TASK INPUT
_ _ _ _ _ _ _

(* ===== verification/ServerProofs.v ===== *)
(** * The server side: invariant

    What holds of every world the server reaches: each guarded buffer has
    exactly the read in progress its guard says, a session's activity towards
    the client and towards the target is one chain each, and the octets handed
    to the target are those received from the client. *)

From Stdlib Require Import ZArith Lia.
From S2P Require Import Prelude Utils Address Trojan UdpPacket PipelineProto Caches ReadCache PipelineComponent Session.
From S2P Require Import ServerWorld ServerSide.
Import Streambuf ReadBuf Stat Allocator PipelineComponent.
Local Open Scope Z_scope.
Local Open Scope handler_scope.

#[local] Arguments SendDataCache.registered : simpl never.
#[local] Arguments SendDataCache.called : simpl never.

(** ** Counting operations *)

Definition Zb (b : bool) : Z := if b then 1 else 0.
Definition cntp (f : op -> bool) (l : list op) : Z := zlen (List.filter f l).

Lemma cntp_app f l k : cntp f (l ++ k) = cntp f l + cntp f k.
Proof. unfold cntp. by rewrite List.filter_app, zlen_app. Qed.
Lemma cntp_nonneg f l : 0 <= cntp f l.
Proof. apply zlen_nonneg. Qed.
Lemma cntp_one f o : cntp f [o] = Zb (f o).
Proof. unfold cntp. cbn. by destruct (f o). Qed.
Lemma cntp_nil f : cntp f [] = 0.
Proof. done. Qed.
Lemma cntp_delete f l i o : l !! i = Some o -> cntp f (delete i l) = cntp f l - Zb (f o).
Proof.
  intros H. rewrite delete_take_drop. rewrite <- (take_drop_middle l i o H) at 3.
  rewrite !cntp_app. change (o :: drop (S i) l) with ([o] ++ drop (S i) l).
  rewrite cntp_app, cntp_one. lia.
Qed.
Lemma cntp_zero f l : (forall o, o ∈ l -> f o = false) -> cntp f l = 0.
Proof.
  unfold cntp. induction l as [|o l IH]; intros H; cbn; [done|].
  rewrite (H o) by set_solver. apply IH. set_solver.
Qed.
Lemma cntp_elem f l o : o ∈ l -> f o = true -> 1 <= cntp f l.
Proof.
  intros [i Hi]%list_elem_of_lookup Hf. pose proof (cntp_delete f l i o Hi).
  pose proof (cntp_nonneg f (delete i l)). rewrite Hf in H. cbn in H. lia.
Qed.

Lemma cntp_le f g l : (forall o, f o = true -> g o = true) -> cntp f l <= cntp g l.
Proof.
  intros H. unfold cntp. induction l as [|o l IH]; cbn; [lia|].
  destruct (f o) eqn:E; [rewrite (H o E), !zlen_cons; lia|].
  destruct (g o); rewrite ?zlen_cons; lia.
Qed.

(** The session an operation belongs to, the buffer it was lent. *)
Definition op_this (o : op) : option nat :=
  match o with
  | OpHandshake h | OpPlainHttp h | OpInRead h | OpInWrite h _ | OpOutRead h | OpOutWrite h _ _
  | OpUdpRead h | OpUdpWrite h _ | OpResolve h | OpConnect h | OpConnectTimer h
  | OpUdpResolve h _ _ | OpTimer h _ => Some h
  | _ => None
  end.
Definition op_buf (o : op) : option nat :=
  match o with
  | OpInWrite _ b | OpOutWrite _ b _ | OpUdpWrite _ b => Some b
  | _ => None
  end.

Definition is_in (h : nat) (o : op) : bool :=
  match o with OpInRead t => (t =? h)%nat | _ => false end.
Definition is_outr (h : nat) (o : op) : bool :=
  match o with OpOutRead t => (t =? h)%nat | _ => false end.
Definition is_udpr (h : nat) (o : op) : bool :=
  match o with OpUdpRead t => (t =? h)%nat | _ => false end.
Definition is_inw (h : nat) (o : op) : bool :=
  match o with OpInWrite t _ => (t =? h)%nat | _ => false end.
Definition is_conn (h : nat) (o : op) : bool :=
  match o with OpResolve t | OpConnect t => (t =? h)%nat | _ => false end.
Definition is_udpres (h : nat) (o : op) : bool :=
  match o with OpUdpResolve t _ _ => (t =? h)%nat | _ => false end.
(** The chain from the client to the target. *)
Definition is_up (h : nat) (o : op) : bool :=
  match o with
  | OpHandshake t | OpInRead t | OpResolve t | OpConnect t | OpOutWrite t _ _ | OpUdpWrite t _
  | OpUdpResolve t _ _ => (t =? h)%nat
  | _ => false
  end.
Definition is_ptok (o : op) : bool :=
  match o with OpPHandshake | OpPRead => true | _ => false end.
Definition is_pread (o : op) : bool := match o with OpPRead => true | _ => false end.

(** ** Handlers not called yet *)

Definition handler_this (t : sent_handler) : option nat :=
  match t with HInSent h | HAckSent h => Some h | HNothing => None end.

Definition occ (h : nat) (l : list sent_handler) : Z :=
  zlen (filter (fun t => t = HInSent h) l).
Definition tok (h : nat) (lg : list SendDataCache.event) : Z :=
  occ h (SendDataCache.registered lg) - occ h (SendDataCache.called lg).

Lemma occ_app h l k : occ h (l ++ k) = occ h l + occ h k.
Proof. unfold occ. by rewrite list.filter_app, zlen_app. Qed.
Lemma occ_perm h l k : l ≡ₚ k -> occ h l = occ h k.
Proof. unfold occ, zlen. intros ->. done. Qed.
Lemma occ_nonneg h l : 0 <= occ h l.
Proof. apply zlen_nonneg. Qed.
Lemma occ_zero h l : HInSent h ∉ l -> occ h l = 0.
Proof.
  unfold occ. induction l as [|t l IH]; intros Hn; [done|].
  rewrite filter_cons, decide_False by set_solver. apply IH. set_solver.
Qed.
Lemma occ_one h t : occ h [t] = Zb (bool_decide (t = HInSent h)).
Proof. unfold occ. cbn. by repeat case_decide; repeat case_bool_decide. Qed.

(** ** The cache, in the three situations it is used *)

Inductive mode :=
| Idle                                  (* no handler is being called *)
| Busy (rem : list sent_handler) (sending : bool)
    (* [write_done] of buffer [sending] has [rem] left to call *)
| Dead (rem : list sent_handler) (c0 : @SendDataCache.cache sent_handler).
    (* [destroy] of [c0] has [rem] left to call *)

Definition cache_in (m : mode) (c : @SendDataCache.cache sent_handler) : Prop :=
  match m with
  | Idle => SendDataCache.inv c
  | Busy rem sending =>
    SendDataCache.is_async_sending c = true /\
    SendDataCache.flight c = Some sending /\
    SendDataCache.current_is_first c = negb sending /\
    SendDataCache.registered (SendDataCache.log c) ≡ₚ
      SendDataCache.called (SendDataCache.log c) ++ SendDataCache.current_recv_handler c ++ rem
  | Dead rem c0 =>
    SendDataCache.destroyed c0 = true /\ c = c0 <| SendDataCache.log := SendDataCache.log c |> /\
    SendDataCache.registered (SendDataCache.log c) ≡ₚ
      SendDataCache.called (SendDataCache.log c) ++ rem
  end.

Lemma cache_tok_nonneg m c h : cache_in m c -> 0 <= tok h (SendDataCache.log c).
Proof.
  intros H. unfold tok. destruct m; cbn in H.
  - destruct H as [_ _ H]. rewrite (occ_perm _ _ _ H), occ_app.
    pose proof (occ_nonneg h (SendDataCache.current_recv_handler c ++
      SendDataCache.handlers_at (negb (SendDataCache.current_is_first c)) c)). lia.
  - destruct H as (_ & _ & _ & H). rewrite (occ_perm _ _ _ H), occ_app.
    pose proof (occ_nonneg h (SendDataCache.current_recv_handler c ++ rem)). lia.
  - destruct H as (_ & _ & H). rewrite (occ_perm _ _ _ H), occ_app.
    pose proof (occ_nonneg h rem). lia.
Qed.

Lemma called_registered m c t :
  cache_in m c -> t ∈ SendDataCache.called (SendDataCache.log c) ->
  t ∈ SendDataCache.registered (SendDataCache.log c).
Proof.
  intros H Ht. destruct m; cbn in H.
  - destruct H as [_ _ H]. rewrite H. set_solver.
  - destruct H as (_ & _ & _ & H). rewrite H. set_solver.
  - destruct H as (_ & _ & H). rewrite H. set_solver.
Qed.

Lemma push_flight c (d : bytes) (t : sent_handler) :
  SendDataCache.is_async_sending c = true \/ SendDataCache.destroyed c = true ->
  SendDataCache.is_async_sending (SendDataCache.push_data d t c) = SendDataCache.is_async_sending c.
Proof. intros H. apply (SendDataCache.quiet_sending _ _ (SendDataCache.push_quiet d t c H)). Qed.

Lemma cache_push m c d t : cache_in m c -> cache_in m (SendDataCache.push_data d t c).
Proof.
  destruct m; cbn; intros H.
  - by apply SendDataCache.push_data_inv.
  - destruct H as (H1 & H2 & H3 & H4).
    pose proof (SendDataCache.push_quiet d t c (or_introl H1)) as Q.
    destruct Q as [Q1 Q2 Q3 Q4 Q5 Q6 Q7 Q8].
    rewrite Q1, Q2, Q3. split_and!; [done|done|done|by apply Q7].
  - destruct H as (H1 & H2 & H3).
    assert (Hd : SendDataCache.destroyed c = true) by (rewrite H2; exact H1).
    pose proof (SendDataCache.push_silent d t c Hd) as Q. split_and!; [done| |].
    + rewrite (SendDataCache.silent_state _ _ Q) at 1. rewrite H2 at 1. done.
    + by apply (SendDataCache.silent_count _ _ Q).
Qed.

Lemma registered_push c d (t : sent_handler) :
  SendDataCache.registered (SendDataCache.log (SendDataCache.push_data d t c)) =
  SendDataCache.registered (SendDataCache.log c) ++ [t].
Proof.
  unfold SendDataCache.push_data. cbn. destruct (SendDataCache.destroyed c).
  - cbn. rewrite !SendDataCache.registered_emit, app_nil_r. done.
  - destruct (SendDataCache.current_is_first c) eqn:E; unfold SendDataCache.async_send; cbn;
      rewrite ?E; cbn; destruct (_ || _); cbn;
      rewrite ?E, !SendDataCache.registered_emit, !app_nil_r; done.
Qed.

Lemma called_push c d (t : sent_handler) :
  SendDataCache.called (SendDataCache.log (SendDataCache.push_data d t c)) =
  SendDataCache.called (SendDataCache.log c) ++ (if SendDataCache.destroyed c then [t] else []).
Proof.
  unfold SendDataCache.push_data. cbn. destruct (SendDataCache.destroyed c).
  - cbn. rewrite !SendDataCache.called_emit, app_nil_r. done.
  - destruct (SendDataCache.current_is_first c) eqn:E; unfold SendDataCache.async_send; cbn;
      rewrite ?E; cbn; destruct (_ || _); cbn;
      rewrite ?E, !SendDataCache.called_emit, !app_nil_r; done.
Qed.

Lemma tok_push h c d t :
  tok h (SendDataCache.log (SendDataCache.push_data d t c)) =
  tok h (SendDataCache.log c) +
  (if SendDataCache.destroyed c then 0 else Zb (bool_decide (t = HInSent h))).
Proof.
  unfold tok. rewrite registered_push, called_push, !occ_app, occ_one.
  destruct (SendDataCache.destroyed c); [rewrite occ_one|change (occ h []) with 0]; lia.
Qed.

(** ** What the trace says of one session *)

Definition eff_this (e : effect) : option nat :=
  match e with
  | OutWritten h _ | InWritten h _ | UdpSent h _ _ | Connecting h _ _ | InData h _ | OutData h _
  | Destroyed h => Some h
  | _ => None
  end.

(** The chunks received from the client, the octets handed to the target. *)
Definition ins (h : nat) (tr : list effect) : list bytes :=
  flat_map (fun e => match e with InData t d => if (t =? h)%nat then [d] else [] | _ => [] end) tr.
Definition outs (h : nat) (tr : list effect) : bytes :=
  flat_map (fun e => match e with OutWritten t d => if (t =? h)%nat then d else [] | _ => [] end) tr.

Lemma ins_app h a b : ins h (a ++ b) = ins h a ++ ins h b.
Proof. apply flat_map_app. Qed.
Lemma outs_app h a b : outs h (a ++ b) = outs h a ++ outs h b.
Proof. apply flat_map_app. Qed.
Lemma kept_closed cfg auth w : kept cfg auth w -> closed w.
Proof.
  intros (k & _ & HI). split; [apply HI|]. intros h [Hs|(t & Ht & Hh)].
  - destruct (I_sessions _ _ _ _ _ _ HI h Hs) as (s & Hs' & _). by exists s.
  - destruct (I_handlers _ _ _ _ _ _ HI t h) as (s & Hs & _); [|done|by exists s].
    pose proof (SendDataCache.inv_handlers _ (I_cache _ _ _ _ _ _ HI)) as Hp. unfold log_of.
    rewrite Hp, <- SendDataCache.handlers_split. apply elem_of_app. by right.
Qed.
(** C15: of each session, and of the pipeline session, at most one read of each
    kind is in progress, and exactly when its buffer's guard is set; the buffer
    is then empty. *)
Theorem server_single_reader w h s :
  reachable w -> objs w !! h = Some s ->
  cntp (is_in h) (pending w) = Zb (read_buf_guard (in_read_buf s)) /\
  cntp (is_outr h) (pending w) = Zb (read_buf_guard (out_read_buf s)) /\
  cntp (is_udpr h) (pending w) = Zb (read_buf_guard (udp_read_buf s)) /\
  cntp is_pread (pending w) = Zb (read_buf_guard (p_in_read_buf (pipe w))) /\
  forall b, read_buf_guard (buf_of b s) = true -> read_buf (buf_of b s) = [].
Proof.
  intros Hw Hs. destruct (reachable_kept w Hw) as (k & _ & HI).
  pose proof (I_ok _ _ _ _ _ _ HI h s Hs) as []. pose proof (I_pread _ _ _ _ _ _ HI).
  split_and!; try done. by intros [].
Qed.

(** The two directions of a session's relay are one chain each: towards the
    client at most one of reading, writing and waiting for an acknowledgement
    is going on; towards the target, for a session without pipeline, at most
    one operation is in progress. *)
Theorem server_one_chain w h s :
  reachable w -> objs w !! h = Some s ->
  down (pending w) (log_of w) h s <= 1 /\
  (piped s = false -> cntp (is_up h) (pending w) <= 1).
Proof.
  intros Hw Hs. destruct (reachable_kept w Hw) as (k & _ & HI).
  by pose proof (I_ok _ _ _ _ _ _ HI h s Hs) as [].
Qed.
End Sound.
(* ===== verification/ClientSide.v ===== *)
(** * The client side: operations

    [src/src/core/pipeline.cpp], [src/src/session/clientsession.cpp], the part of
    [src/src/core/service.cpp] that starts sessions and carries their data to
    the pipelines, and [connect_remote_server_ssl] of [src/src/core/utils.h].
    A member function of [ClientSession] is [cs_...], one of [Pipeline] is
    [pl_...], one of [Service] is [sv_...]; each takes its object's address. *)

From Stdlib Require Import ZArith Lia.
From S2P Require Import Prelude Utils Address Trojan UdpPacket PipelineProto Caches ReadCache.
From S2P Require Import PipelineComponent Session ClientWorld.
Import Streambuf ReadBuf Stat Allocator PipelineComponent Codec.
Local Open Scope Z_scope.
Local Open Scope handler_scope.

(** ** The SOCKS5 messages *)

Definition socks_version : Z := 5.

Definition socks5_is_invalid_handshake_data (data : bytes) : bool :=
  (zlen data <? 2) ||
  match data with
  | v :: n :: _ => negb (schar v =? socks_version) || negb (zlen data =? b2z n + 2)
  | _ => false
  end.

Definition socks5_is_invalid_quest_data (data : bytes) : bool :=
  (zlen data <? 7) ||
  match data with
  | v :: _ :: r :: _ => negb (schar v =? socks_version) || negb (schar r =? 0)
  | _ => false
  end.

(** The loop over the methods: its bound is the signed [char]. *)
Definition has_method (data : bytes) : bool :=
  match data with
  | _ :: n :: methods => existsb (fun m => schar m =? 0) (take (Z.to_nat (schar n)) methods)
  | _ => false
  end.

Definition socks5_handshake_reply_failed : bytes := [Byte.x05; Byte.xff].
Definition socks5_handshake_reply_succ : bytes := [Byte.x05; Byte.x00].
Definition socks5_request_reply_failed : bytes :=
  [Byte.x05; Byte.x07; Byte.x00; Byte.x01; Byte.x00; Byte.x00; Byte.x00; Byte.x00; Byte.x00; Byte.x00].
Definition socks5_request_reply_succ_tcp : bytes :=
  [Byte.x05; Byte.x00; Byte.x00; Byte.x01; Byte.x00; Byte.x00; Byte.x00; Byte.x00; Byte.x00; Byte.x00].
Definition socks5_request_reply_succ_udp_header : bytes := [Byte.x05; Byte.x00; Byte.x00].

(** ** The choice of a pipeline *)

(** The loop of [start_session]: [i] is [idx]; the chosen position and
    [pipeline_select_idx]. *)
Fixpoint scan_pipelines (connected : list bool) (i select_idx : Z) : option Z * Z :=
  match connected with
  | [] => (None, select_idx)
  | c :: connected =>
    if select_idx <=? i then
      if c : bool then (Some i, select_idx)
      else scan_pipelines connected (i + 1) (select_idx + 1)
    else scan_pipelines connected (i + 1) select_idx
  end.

_ _ _ _ _ _ _

Every line holding the string "exactly" should be copied here, so please find those lines in the data.

    exactly the read in progress its guard says, a session's activity towards
    kind is in progress, and exactly when its buffer's guard is set; the buffer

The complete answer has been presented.